Meyrick described this species as follows:

♂♀. 32–35 mm. Head and thorax yellow-ochreous, shoulders mixed with ferruginous and dark fuscous. Antennal pectinations in ♂ a 6, b 4. Abdomen ochreous-yellowish. Forewings triangular, costa posteriorly moderately arched, apex obtuse, termen waved, rounded, oblique; ochreous-yellow; a small basal patch formed by three or four more or less marked strongly curved red-brown striae, marked with black on costa; median band enclosed by fasciae formed of one inner and two confluent outer rather waved dark red-brown striae marked with black on costa and on edges of band, sometimes connected below middle, anterior fascia narrow, somewhat irregularly curved, posterior moderately broad, dark and strongly marked posteriorly and somewhat edged with whitish suffusion, median third forming a broad obtuse double prominence, these fasciae in ♀ little marked except on edges of band; a black discal dot between these fasciae, space round it somewhat whitish-tinged; terminal area more or less tinged or striated with red-brown, including a slender waved white subterminal line edged anteriorly with fuscous suffusion, with an oblique subapical patch of dark suffusion: cilia crimson-fuscous, outer half barred with dark fuscous alternating with paler suffusion.
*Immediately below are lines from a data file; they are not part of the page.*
(** C7: with library mappers that do not touch the process state,
    [text2records] and [token2records] have an outcome that is a
    function of (batch, outputs) alone and leave the state unchanged;
    and the two prediction handlers add no state access of their own to
    the provider's: two runs in which the provider returned the same
    outputs for the same batch return the same records, each in the
    state the provider left. *)
Theorem C7_mappers_and_adapter_stateless :
  stateless text_classification_mapper ->
  stateless token_classification_mapper ->
  (forall batch outputs,
      exists outcome, forall w, text2records batch outputs w = (outcome, w)) /\
  (forall batch outputs,
      exists outcome, forall w, token2records batch outputs w = (outcome, w)) /\
  (forall batch predictions w1 w1' w2 w2',
      transformers_pipeline batch w1 = (Ok predictions, w1') ->
      transformers_pipeline batch w2 = (Ok predictions, w2') ->
      exists out,
        predict_transformers batch w1 = (Ok out, w1') /\
        predict_transformers batch w2 = (Ok out, w2')) /\
  (forall batch docs w1 w1' w2 w2',
      comprehension spacy_pipeline batch w1 = (Ok docs, w1') ->
      comprehension spacy_pipeline batch w2 = (Ok docs, w2') ->
      exists out,
        predict_spacy batch w1 = (Ok out, w1') /\
        predict_spacy batch w2 = (Ok out, w2')).
Proof.
  intros Htext Htoken. repeat split.
  - intros batch outputs. apply (zip_comprehension_stateless Htext).
  - intros batch outputs. apply (zip_comprehension_stateless Htoken).
  - intros batch predictions w1 w1' w2 w2' H1 H2.
    exists (argilla_format predictions).
    now rewrite !predict_transformers_run, H1, H2.
  - intros batch docs w1 w1' w2 w2' H1 H2.
    exists (ner_records batch docs).
    unfold predict_spacy. now rewrite !predict_spacy_loop_run, H1, H2.
Qed.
Hindwings with termen rounded; ochreous-yellow; a small linear dark-grey discal dot; traces of two or three short grey strigae on dorsum; a fine dark-fuscous terminal line: cilia crimson-grey, indistinctly darker-barred.
The female has paler and less distinctive markings.

==Distribution==
This species is endemic to New Zealand and can be found in the Mount Arthur tableland.

== Habitat ==
This species is said to be common in limestone valleys.

== Behaviour ==
Adults of this species are on the wing in January and February.